社会福祉の向上へ 「竹の里園」開園20年

 社会福祉法人「浩和会」が運営する特別養護老人ホーム「竹の里園」(和歌山市明王子)が開園20周年を迎えた。代々農家だった事務長の上野浩司さん(85)が1000坪以上の広大な農地を活用して1998年に開園した。

 専業農家をしていた上野さんは40代の頃、弟の立ち上げた建設会社に勤めた。時代は高度経済成長期。上野さんも数十億円の仕事を受注するなど右肩上がりな時代の風潮を感じる一方で、これまでとは違う少子高齢化や核家族化など社会の変容が気に掛かっていた。「社会のために自分にできることはないか」。先祖代々伝わる広大な水田だったが、跡を継ぐ人もいない。「活用し、社会の役に立てよう」と考えた。財産を全てはたき、施設建設に充てた。
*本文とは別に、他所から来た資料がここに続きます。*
(* ===== verification/PackageRuns.v ===== *)
(** * Runs of the package cache

    What [PackageSafety] proves, read as executions: at every call of a materialization,
    and at its end. The calls are counted here as well, and the package of an attempt that
    runs, or that nobody knows, survives every pruning. *)

From stdpp Require Import strings functions.
From S2P Require Import Prelude RustStr Ordered Model Path Workspace Execution Host Attempt.
From S2P Require Import Labels Policy Github Effects Archive ArchiveSafety Package PackageSafety.
#[local] Open Scope Z_scope.
#[local] Open Scope rust_scope.

(** ** Downloads *)

Definition is_fetch (e : kcall) : bool := match e with KFetch _ _ => true | _ => false end.
Definition quiet (e : kcall) : Prop := is_fetch e = false.
Ltac within_quiet := repeat first [within_step ltac:(done) | progress unfold checked, cache_dir_all, drop_staging].

Section Downloads.
Context (unix : bool) (root : path) (os : Os) (arch : Arch) (pins : PinnedDigests).
Context (window check_interval : Duration) (retry_budget : nat).

Lemma extracting_quiet {A} archive into (m : xprogram A) : within quiet (extracting archive into m).
Proof. induction m as [a|e k IH]; simpl; [done|]. by split. Qed.
Lemma entry_quiet v : within quiet (entry root v).
Proof. unfold entry. within_quiet. Qed.
Lemma installed_quiet : within quiet (installed root).
Proof.
  unfold installed. apply within_bind; [by split|]. intros [[l|]|]; [|exact I..]. apply within_bind_ok; [|done].
  induction l as [|[name|] l IH]; try exact I. cbn [read_entries]. destruct (version_named name); [|done].
  apply within_bind_ok; [apply entry_quiet|]. intros ?. by apply within_bind_ok; [|done].
Qed.
Lemma newest_quiet : within quiet (newest_installed root).
Proof. apply within_bind_ok; [apply installed_quiet|done]. Qed.
Lemma set_aside_quiet p : within quiet (set_aside root p).
Proof. unfold set_aside. within_quiet. Qed.
Lemma commit_quiet v expected now force p : within quiet (commit root v expected now force p).
Proof. unfold commit. within_quiet. apply entry_quiet. Qed.
Lemma land_quiet d v expected now force p : within quiet (land root d v expected now force p).
Proof. unfold land. within_quiet; [apply set_aside_quiet|apply commit_quiet]. Qed.
Lemma drop_all_quiet l : within quiet (drop_all l).
Proof. induction l as [|p l IH]; simpl; [done|]. by split. Qed.
Lemma set_all_aside_quiet l : within quiet (set_all_aside root l).
Proof.
  induction l as [|x l IH]; [exact I|]. cbn [set_all_aside]. apply within_bind; [apply set_aside_quiet|].
  intros [p|e]; [|exact I]. by apply within_bind.
Qed.
Lemma quiet_at_most {A} (m : kprogram A) : within quiet m → at_most is_fetch 0 m.
Proof. by apply within_at_most. Qed.
(** What stays while nothing but time passes. *)
Definition free_to_pass (s : LoopState) w : Prop := agrees s w ∧ in_time w ∧ not_late w.
Lemma free_later s w w' : later w w' → free_to_pass s w → free_to_pass s w'.
Proof.
  intros Hl (Ha & Ht & Hn). split_and!; [by eapply later_agrees| |].
  - destruct (later_fields _ _ Hl) as (Fc & _ & _ & Fp & Ft & Fw & Fd & _). intros x Hx Hd. rewrite Fp in Hx. rewrite Ft in Hd.
    destruct (Ht x Hx Hd) as [H1 H2]. rewrite Fw, Fd. split; [|lia]. intros Hs. specialize (H1 Hs). lia.
  - destruct (later_fields _ _ Hl) as (_ & _ & _ & Fp & Ft & _ & _ & _ & Fu & _). intros x d. rewrite Fp, Ft, Fu. apply Hn.
Qed.
Lemma agrees_reading s c w : tw_clock w ≤ c → agrees s w → agrees s (reading c w).
Proof.
  intros Hc (A1 & A2 & A3 & A4 & A5). unfold agrees. simpl. rewrite A3. split_and!; try done.
  intros x Hx. specialize (A5 x Hx). lia.
Qed.
Lemma free_reading s c w : tw_clock w ≤ c → free_to_pass s w → free_to_pass s (reading c w).
Proof.
  intros Hc (Ha & Ht & Hn). split; [by apply agrees_reading|]. split.
  - intros x Hx Hd. simpl in *. destruct (Ht x Hx Hd) as [H1 H2]. split; [|lia]. intros Hs. specialize (H1 Hs). lia.
  - intros x d. simpl. destruct Ha as (_ & _ & -> & _). apply Hn.
Qed.

Lemma late_spec s w : agrees s w → ready w →
  sat V (match ls_deadline s with None => mret false | Some d => now ← top TNow; mret (bool_decide (d ≤ now)) end) w
    (λ w' late, if (late : bool) then may_end w' else free_to_pass s w').
Proof.
  intros Ha Hr. destruct Ha as (A1 & A2 & A3 & A4 & A5) eqn:E. clear E. destruct (ls_deadline s) as [d|] eqn:Ed.
  - apply sat_op_bind; [done|]. intros now w1 [Hnow ->]. apply sat_ret. case_bool_decide as Hl.
    + left. simpl. split; [by destruct (decide (tw_draining w = Some DrainShutdown)) as [|Hne%A4]; [|congruence]|].
      left. exists d. simpl. rewrite A3. by split.
    + assert (¬ due_by w) as Hd by (intros (d' & Hd' & ?); rewrite Hd' in A2; injection A2 as ->; lia).
      split; [apply agrees_reading; [done|]; by split_and!; rewrite ?Ed|]. split.
      * intros x Hx Ht. simpl in *. destruct (Hr x Hx Ht) as [[H1 H2]|]; [|done]. split; [|lia]. intros Hs. specialize (H1 Hs). lia.
      * intros x d' Hx _. simpl. rewrite A3. intros Hd'. rewrite Hd' in A2. injection A2 as ->. specialize (A5 x Hx). lia.
  - apply sat_ret. split; [by split_and!; rewrite ?Ed|]. split.
    + intros x Hx Ht. destruct (Hr x Hx Ht) as [|(d & Hd & _)]; [done|]. congruence.
    + intros x d Hx _ Hd. congruence.
Qed.

Lemma next_delay_spec s x w : agrees s w → tw_pass w = Some x → 0 ≤ delay (rr_next_poll (ps_report x)) →
  sat V (next_delay (ps_report x) s) w (λ w' d, agrees s w' ∧ tw_pass w' = Some x ∧
    tw_told w' = tw_told w ∧ tw_woken w' = tw_woken w ∧ 0 ≤ d ∧
    (∀ c, tw_clock w' ≤ c → scheduled x ≤ c + d ∨ ∃ u, tw_due w' = Some u ∧ u ≤ c + d) ∧
    (∀ u, tw_due w' = Some u → d ≤ Z.max 0 (u - ps_ended x))).
Proof.
  intros Ha Hx Hz. pose proof Ha as (A1 & A2 & A3 & A4 & A5). specialize (A5 x Hx) as Hend.
  unfold next_delay. destruct (ls_deadline s) as [u|] eqn:Ed.
  - apply sat_op_bind; [done|]. intros now w1 [Hnow ->]. apply sat_ret. unfold scheduled. simpl. rewrite A3.
    split; [by apply agrees_reading|]. split_and!; try done; [lia| |].
    + intros c Hc. destruct (decide (delay (rr_next_poll (ps_report x)) ≤ Z.max 0 (u - now))); [left; lia|].
      right. exists u. split; [done|lia].
    + intros u' Hu'. rewrite Hu' in A2. injection A2 as ->. lia.
  - apply sat_ret. unfold scheduled. split; [done|]. split_and!; try done.
    + intros c Hc. left. lia.
    + intros u Hu. congruence.
Qed.

Lemma loop_spec turns waits_ s w : agrees s w → ready w →
  sat V (loop turns waits_ s) w (λ w' r, r = Some (Ok tt) → may_end w').
Proof.
  revert s w. induction turns as [|turns IH]; intros s w Ha Hr; cbn [loop]; [done|].
  apply sat_bind. eapply sat_mono; [by apply late_spec|]. intros w1 late H1. destruct late; [by apply sat_ret|].
  apply sat_op_bind; [done|]. intros polled w2 [Hc ->]. apply (free_reading _ polled) in H1; [|done].
  apply sat_op_bind; [done|]. intros _ w3 ->. set (w4 := beginning (reading polled w1)).
  assert (free_to_pass s w4) as H4 by exact H1. clear H1. assert (tw_begun w4 = polled) as Hbeg by done. clearbody w4.
  apply sat_bind. eapply sat_mono; [apply idles_within, refresh_idles|]. intros w5 ps Hl5.
  apply sat_op_bind; [done|]. intros _ w6 (c6 & Hc6 & ->). set (w6 := at_clock c6 w5).
  assert (later w4 w6) as Hl6 by (etransitivity; [exact Hl5|by apply later_at]). clearbody w6. clear Hl5.
  apply (free_later _ _ _ Hl6) in H4. destruct (later_fields _ _ Hl6) as (_ & _ & Hb6 & _). rewrite Hbeg in Hb6. clear Hl6.
  apply sat_op_bind; [by destruct H4 as (_ & ? & ?)|]. intros r w7 (Hz & c & att & Hc7 & ->).
  set (x := mk_pass (tw_begun w6) c ps r). set (s1 := mk_loop ps (ls_draining s) (ls_deadline s)).
  assert (agrees s1 (passed c ps r att w6)) as Ha7.
  { destruct H4 as ((A1 & A2 & A3 & A4 & A5) & _ & _). split_and!; simpl; try done. intros y [= <-]. done. }
  apply sat_bind. eapply sat_mono; [by apply (judge_pass_spec s1 x)|]. intros w8 returned [Hl8 He8].
  destruct returned as [r'|]; [apply sat_ret; intros [= ->]; by apply He8|].
  destruct (later_fields _ _ Hl8) as (_ & _ & _ & Hp8 & Ht8 & Hw8 & _). simpl in Hp8, Ht8, Hw8.
  apply (later_agrees _ _ _ Hl8) in Ha7 as Ha8.
  apply sat_bind. eapply sat_mono; [by apply (next_delay_spec s1 x)|].
  intros w9 d (Ha9 & Hp9 & Ht9 & Hw9 & Hd0 & Hs9 & Hu9). apply sat_op_bind; [done|]. intros now w10 [Hnow ->].
  apply (agrees_reading _ now) in Ha9 as Ha10; [|done]. destruct Ha9 as (A1 & _ & A3 & _).
  apply sat_bind. rewrite <- Hb6 at 1. eapply sat_mono; [apply (wait_spec _ x)|].
  - done.
  - split_and!; simpl; rewrite ?A3; try congruence.
    + unfold honours_wakes. intros [Hn%bool_decide_eq_true Hth%negb_true_iff]%andb_prop. split; [congruence|done].
    + intros _. destruct (Hs9 now Hnow) as [?|(u & ? & ?)]; [left|right; exists u]; done.
    + destruct (Hs9 now Hnow) as [?|(u & ? & ?)]; [left; lia|right; by exists u].
    + intros u Hu. specialize (Hu9 u Hu). unfold x in *. simpl in *. lia.
  - intros w11 [s2|] Hn; [|by apply sat_ret]. destruct (Hn s2 eq_refl) as (? & ? & _). by apply IH.
Qed.

(** ** The loop *)

(** Before its first call: no pass, no signal read. *)
Definition fresh_loop w : Prop :=
  tw_pass w = None ∧ tw_draining w = None ∧ tw_due w = None ∧ tw_pending w = false.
 「尊い人の命を預かる場所。家族や入所者の皆さんが安心して喜んでもらえる施設でなければ」の一心で取り組み、今ではショートステイやデイサービス、グループホームなど介護事業所として業務は多岐にわたっている。

 開園時は65歳だった上野さんも、施設とともに年を重ねた。「年を取れば隠居するという人が多いが、『生涯現役』を信条にやってきた。いろんな方にお世話になり、こうして元気でいられることが何にも代えがたい恩恵です」と話した。